→ **Input data**
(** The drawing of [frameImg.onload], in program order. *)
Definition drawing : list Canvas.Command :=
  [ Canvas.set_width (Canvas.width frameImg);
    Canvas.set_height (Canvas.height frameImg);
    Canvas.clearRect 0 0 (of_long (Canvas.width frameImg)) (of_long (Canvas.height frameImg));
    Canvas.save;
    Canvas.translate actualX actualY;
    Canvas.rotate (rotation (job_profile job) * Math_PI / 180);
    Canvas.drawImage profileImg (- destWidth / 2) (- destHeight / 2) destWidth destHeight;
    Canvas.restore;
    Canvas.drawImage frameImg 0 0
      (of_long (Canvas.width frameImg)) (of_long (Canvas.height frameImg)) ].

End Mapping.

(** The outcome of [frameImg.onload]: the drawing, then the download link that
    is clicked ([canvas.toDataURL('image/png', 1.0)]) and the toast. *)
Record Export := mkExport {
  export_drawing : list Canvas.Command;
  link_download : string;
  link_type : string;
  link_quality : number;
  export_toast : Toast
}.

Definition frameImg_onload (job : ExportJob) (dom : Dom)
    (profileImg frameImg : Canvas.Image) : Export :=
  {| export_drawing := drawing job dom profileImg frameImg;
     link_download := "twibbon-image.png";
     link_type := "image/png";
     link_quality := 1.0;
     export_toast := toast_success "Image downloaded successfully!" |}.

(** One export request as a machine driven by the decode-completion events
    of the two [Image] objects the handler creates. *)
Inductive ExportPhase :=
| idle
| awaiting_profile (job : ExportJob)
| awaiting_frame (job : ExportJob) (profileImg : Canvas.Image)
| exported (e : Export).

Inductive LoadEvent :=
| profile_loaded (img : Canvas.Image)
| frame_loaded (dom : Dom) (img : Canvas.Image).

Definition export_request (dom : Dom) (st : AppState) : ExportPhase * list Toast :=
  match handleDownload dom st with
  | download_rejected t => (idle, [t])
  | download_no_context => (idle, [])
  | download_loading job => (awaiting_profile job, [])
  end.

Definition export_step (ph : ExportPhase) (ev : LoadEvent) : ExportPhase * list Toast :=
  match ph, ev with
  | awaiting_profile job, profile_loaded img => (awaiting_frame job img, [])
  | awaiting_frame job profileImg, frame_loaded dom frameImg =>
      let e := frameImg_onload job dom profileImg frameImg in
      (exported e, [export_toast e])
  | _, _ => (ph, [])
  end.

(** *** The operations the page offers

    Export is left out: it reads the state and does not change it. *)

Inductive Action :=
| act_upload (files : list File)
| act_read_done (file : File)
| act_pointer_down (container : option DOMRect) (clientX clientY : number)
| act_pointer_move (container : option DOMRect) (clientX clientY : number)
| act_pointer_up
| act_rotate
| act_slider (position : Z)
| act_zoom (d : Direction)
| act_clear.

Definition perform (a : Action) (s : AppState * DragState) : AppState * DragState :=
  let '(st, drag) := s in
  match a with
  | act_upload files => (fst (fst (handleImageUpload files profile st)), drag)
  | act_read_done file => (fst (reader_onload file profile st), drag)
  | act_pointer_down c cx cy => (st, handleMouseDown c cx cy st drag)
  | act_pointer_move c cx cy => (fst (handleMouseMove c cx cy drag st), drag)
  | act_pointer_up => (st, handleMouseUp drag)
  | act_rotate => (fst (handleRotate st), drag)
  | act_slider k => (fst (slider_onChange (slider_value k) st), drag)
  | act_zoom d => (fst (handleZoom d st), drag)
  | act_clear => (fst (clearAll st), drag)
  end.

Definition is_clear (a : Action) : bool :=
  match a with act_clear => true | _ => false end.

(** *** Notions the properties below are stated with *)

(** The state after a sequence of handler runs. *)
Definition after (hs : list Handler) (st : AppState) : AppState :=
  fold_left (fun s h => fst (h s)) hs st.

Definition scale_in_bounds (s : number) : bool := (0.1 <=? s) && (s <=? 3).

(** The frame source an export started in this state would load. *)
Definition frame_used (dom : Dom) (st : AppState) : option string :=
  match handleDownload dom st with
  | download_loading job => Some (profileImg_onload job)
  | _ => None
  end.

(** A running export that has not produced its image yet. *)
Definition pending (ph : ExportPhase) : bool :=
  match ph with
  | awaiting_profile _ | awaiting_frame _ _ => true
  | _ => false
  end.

→ **What the exercise asks**
Only one stretch of the records above is wanted: the lines between the one holding "dom profileImg frameImg;" and the one holding "(img : Canvas.Image).", inclusive, reproduced exactly.

→ **Reply**
  {| export_drawing := drawing job dom profileImg frameImg;
     link_download := "twibbon-image.png";
     link_type := "image/png";
     link_quality := 1.0;
     export_toast := toast_success "Image downloaded successfully!" |}.

(** One export request as a machine driven by the decode-completion events
    of the two [Image] objects the handler creates. *)
Inductive ExportPhase :=
| idle
| awaiting_profile (job : ExportJob)
| awaiting_frame (job : ExportJob) (profileImg : Canvas.Image)
| exported (e : Export).

Inductive LoadEvent :=
| profile_loaded (img : Canvas.Image)
| frame_loaded (dom : Dom) (img : Canvas.Image).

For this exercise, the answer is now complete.